Stored data entries
"""

(* ===== verification/HostLaws.v ===== *)
(** * HostLaws: building the peers of a host

    What the constructor of a peer establishes, and what [AddLocalPeer] does on
    each branch. *)
From S2P Require Import Prelude Wire RpcClient Runtime CString Storage Members Raft Config.
From S2P Require Import Proposals HostClients Peer KvSpec PeerSafety PeerQueue Host.

(** A method call on a peer that is alive. *)
Lemma wp_with_peer `{RawNode} `{LevelDB} {A} U a p (m : M (Peer.Ctx DiskStorage.t) A) Q R w :
  Process.objs w !! a = Some p →
  wp U m (λ r x, Q r (Process.put_context a x w)) (λ x, R (Process.put_context a x w))
     (Process.context p w) →
  wp U (Process.with_peer a m) Q R w.
Proof.
  intros Hp Hm. unfold wp, Process.with_peer. rewrite Hp.
  unfold wp in Hm. unfold zoom. by destruct (m (Process.context p w)).
Qed.

Section host_laws.
Context `{FatalPolicy} `{KvCodec} `{BoostSplit} `{RpcNet} `{RawNodeLaws} `{LevelDBLaws}
        `{PeerInit.HashOrderLaws}.
Context (Hf : fatal_aborts = true).

Lemma voters_add_all hosts s :
  ConfState.voters (Snapshot.conf_state (PeerInit.add_all_voters hosts s)) =
    ConfState.voters (Snapshot.conf_state s) ++ hosts.
Proof.
  revert s. induction hosts as [|h hosts IH]; intros s; simpl; [by rewrite app_nil_r|].
  unfold PeerInit.add_all_voters in *. simpl. rewrite IH. simpl. by rewrite <- app_assoc.
Qed.

(** The identity a peer takes from its options. *)
Definition self_of (opt : PeerOption.t) : GroupMember.t :=
  GroupMember.mk (PeerOption.host_id opt) (PeerOption.peer_id opt)
                 (PeerOption.ip opt) (PeerOption.port opt).

Record fresh_peer (opt : PeerOption.t) (db_path : string) (ms : peers_map)
    (p : Peer.t DiskStorage.t) : Prop := {
  fp_self : Peer.self_ p = self_of opt;
  fp_worker : Peer.worker_ p = PeerOption.worker opt;
  fp_peers : Peer.peers_ p = ms;
  fp_props : Peer.proposals_ p = [];
  fp_open : ds_open (Peer.kv_db_ p);
  fp_path : DiskStorage.db_path_ (Peer.kv_db_ p) =
              PeerInit.db_file db_path (PeerOption.peer_id opt);
  fp_members : ∀ h, h ∈ members (Peer.raw_node_ p) ↔ is_Some (ms !! h);
  fp_raft : ∃ st, PeerOption.storage opt = Some st ∧
    Peer.raw_node_ p = new_RawNode (Validate (PeerInit.config (PeerOption.host_id opt)))
      (write_snapshot (PeerInit.add_all_voters (PeerInit.host_order ms)) st)
}.

Lemma Peer_ctor_wp opt db_path ms st snap fs :
  InitGroupMembers (PeerOption.members opt) ∅ = Ok () ms →
  PeerOption.storage opt = Some st → GetSnapshot st = (kOk, Some snap) →
  (∀ h, h ∈ ConfState.voters (Snapshot.conf_state snap) → is_Some (ms !! h)) →
  wp False (PeerInit.ctor opt db_path) (λ p _, fresh_peer opt db_path ms p) (λ _, True) fs.
Proof.
  intros Hms Hst Hsnap Hv. unfold PeerInit.ctor. wp_step.
  eapply (wp_mono _ _ (λ m fs', m = ms) _ (λ _, True)); [|intros m ? ->|done].
  { unfold wp, with_local. by rewrite Hms. }
  rewrite Hst, Hsnap. do 5 wp_step.
  eapply wp_mono; [by apply DiskStorage_ctor_wp| |done].
  intros db fs' [Hopen Hpath]. wp_step. split; try done; [|by exists st].
  intros h. simpl.
  rewrite (new_members _ _ kOk (PeerInit.add_all_voters (PeerInit.host_order ms) snap))
    by (by apply write_GetSnapshot).
  rewrite voters_add_all, elem_of_app, PeerInit.host_order_perm.
  rewrite list_elem_of_fmap. split.
  - intros [?|([k g] & -> & Hin)]; [by apply Hv|].
    apply elem_of_map_to_list in Hin. simpl. eauto.
  - intros [g Hg]. right. exists (h, g). split; [done|]. by apply elem_of_map_to_list.
Qed.

(** ** AddLocalPeer *)

(** The error branches of [AddLocalPeer], with an aborting FATAL: an id
    already in the table, then an id that is not positive, then an option of
    another host ends the process, in this order of precedence and before
    anything is built. *)
Theorem AddLocalPeer_errors opt w :
  (is_Some (PeerHost.local_peers_ (Process.host w) !! PeerOption.peer_id opt) →
     AddLocalPeer opt w = Abort "RaftNode already existed" w) ∧
  (PeerHost.local_peers_ (Process.host w) !! PeerOption.peer_id opt = None →
     (PeerOption.peer_id opt ≤ 0 → AddLocalPeer opt w = Abort "peer id should be valid" w) ∧
     (0 < PeerOption.peer_id opt →
      PeerOption.host_id opt ≠ PeerHost.host_id (Process.host w) →
      AddLocalPeer opt w =
        Abort "peer's host_id should be the same as local host_id" w)).
Proof.
  unfold AddLocalPeer, CheckPeerOption. split.
  - intros Hd. erewrite bind_Ok by reflexivity. apply bind_Abort.
    rewrite bool_decide_eq_true_2 by done. by apply fatal_Abort.
  - intros Hn. rewrite bind_eq. simpl. rewrite bool_decide_eq_false_2 by (rewrite Hn; by intros [? ?]).
    erewrite bind_Ok by reflexivity. split.
    + intros Hle. apply bind_Abort. erewrite bind_Ok by reflexivity. apply bind_Abort.
      rewrite (proj2 (Z.leb_le _ _)) by done. by apply fatal_Abort.
    + intros Hlt Hne. apply bind_Abort. erewrite bind_Ok by reflexivity.
      rewrite (proj2 (Z.leb_gt _ _)) by done. erewrite bind_Ok by reflexivity.
      rewrite (proj2 (Z.eqb_neq _ _)) by done. by apply fatal_Abort.
Qed.

(** The process after a peer [p] was added with the file system at [fs']. *)
Definition added (opt : PeerOption.t) (p : Peer.t DiskStorage.t) fs' w : Process.t :=
  let h := Process.host w in
  let a := Process.next_obj w in
  Process.mk
    (PeerHost.mk (PeerHost.host_opt_ h)
       (<[PeerOption.peer_id opt := a]> (PeerHost.local_peers_ h)) (PeerHost.clients_ h))
    (<[a := p]> (Process.objs w)) (a + 1) fs' (Process.mem w) (Process.tasks w)
    (Process.timers w).

Lemma AddLocalPeer_wp opt ms st snap w :
  InitGroupMembers (PeerOption.members opt) ∅ = Ok () ms →
  PeerOption.storage opt = Some st → GetSnapshot st = (kOk, Some snap) →
  (∀ h, h ∈ ConfState.voters (Snapshot.conf_state snap) → is_Some (ms !! h)) →
  wp False (AddLocalPeer opt)
    (λ _ w', PeerHost.local_peers_ (Process.host w) !! PeerOption.peer_id opt = None ∧
             0 < PeerOption.peer_id opt ∧
             PeerOption.host_id opt = PeerHost.host_id (Process.host w) ∧
             ∃ p fs', fresh_peer opt (PeerHost.db_path (Process.host w)) ms p ∧
                      w' = added opt p fs' w)
    (λ w', PeerHost.local_peers_ (Process.host w') = PeerHost.local_peers_ (Process.host w) ∧
           Process.objs w' = Process.objs w) w.
Proof.
  intros Hms Hst Hsnap Hv. unfold AddLocalPeer, CheckPeerOption.
  do 4 wp_step; [wp_step; [done|congruence]|].
  apply bool_decide_eq_false, eq_None_not_Some in H9.
  do 5 wp_step; [wp_step; [done|congruence]|].
  wp_step; [wp_step; [done|congruence]|].
  do 3 wp_step. apply wp_zoom.
  eapply wp_mono; [by eapply Peer_ctor_wp| |by split].
  intros p fs' Hp. simpl. wp_step. unfold wp at 1. simpl.
  unfold Process.assign_peer. wp_step. simpl. rewrite H9.
  split_and!; [done|by apply Z.leb_gt|by apply Z.eqb_eq, negb_false_iff|].
  exists p, fs'. by split.
Qed.

(** ** The table of local peers *)

Definition db_dir (p : Peer.t DiskStorage.t) : string :=
  DiskStorage.db_path_ (Peer.kv_db_ p).

(** Every entry is a live peer of that id, with an open database in the
    directory of the host that is named after the id. *)
Definition table_ok w : Prop :=
  ∀ pid a, PeerHost.local_peers_ (Process.host w) !! pid = Some a →
    0 < pid ∧ a < Process.next_obj w ∧
    ∃ p, Process.objs w !! a = Some p ∧ GroupMember.peer_id (Peer.self_ p) = pid ∧
         GroupMember.host_id (Peer.self_ p) = PeerHost.host_id (Process.host w) ∧
         ds_open (Peer.kv_db_ p) ∧
         db_dir p = PeerInit.db_file (PeerHost.db_path (Process.host w)) pid.

Lemma Peer_ctor_path opt db_path fs :
  wp True (PeerInit.ctor opt db_path)
    (λ p _, Peer.self_ p = self_of opt ∧ ds_open (Peer.kv_db_ p) ∧
            db_dir p = PeerInit.db_file db_path (PeerOption.peer_id opt))
    (λ _, True) fs.
Proof.
  unfold PeerInit.ctor. wp_step.
  eapply (wp_mono _ _ (λ _ _, True) _ (λ _, True)); [|intros ms ? _|done].
  { apply wp_with_local. pose proof (InitGroupMembers_wp (PeerOption.members opt) ∅) as Hw.
    eapply wp_mono; [exact Hw|done..]. }
  do 2 wp_step; [wp_step; [done|congruence]|].
  destruct (PeerOption.storage opt) as [st|]; [|done].
  destruct (GetSnapshot st) as [err snap].
  do 2 wp_step; [wp_step; [done|congruence]|].
  destruct snap as [snap|]; [|done]. wp_step.
  eapply wp_mono; [by apply wp_defined, DiskStorage_ctor_wp| |done].
  intros db fs' [Hopen Hpath]. by wp_step.
Qed.

Lemma db_file_inj path n m :
  PeerInit.db_file path n = PeerInit.db_file path m →
  0 ≤ n ≤ UINT64_MAX → 0 ≤ m ≤ UINT64_MAX → n = m.
Proof.
  unfold PeerInit.db_file. intros E Hn Hm.
  apply (inj (String.app path)), (inj (String.app "/")), (inj (String.app "peer_")) in E.
  by apply to_string_inj.
Qed.

Lemma AddLocalPeer_table_ok opt w w' :
  table_ok w → AddLocalPeer opt w = Ok () w' →
  table_ok w' ∧
  dom (PeerHost.local_peers_ (Process.host w')) =
    {[PeerOption.peer_id opt]} ∪ dom (PeerHost.local_peers_ (Process.host w)).
Proof.
  intros Ht E. set (Q := λ (_ : unit) w', table_ok w' ∧
    dom (PeerHost.local_peers_ (Process.host w')) =
      {[PeerOption.peer_id opt]} ∪ dom (PeerHost.local_peers_ (Process.host w))).
  apply (wp_Ok True (AddLocalPeer opt) Q (λ _, True) w () w'); [|exact E]. unfold Q. clear E Q. unfold AddLocalPeer, CheckPeerOption.
  do 4 wp_step; [wp_step; [done|congruence]|].
  apply bool_decide_eq_false, eq_None_not_Some in H9.
  do 5 wp_step; [wp_step; [done|congruence]|].
  wp_step; [wp_step; [done|congruence]|]. do 3 wp_step. apply wp_zoom.
  eapply wp_mono; [apply Peer_ctor_path| |done].
  intros p fs' (Hself & Hopen & Hdir). wp_step. unfold wp at 1. simpl.
  unfold Process.assign_peer. wp_step. simpl. rewrite H9. split; [|apply dom_insert_L].
  intros pid a. simpl. rewrite lookup_insert_Some. intros [[<- <-]|[Hne Hl]].
  - split_and!; [by apply Z.leb_gt|lia|]. exists p. rewrite lookup_insert_eq, Hself.
    split_and!; try done. by apply Z.eqb_eq, negb_false_iff.
  - destruct (Ht _ _ Hl) as (? & ? & q & Hq & ?). split_and!; [done|lia|].
    exists q. rewrite lookup_insert_ne by lia. by split.
Qed.

(** C34 The table of local peers: each successful [AddLocalPeer] keeps every
    entry a live peer of its own id and of this host, adds the new one, and
    two peers of the host never share a database directory. *)
Theorem AddLocalPeer_table opt w w' :
  table_ok w → AddLocalPeer opt w = Ok () w' →
  table_ok w' ∧
  dom (PeerHost.local_peers_ (Process.host w')) =
    {[PeerOption.peer_id opt]} ∪ dom (PeerHost.local_peers_ (Process.host w)) ∧
  ∀ pid1 pid2 a1 a2 p1 p2,
    PeerHost.local_peers_ (Process.host w') !! pid1 = Some a1 →
    PeerHost.local_peers_ (Process.host w') !! pid2 = Some a2 →
    Process.objs w' !! a1 = Some p1 → Process.objs w' !! a2 = Some p2 →
    pid1 ≠ pid2 → 0 ≤ pid1 ≤ UINT64_MAX → 0 ≤ pid2 ≤ UINT64_MAX → db_dir p1 ≠ db_dir p2.
Proof.
  intros Ht E. assert (table_ok w' ∧ dom (PeerHost.local_peers_ (Process.host w')) =
    {[PeerOption.peer_id opt]} ∪ dom (PeerHost.local_peers_ (Process.host w))) as [Ht' Hd].
  { by eapply AddLocalPeer_table_ok. }
  split_and!; [done|done|]. intros pid1 pid2 a1 a2 p1 p2 L1 L2 O1 O2 Hne B1 B2 Hdir.
  apply Ht' in L1 as (_ & _ & q1 & O1' & _ & _ & _ & D1).
  apply Ht' in L2 as (_ & _ & q2 & O2' & _ & _ & _ & D2).
  simplify_eq. rewrite D1, D2 in Hdir. by apply db_file_inj in Hdir.
Qed.
End host_laws.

"""

Activity - In the records above, find each line holding "Definition" and copy it.

Answer to this exercise -
Definition self_of (opt : PeerOption.t) : GroupMember.t :=
Definition added (opt : PeerOption.t) (p : Peer.t DiskStorage.t) fs' w : Process.t :=
Definition db_dir (p : Peer.t DiskStorage.t) : string :=
Definition table_ok w : Prop :=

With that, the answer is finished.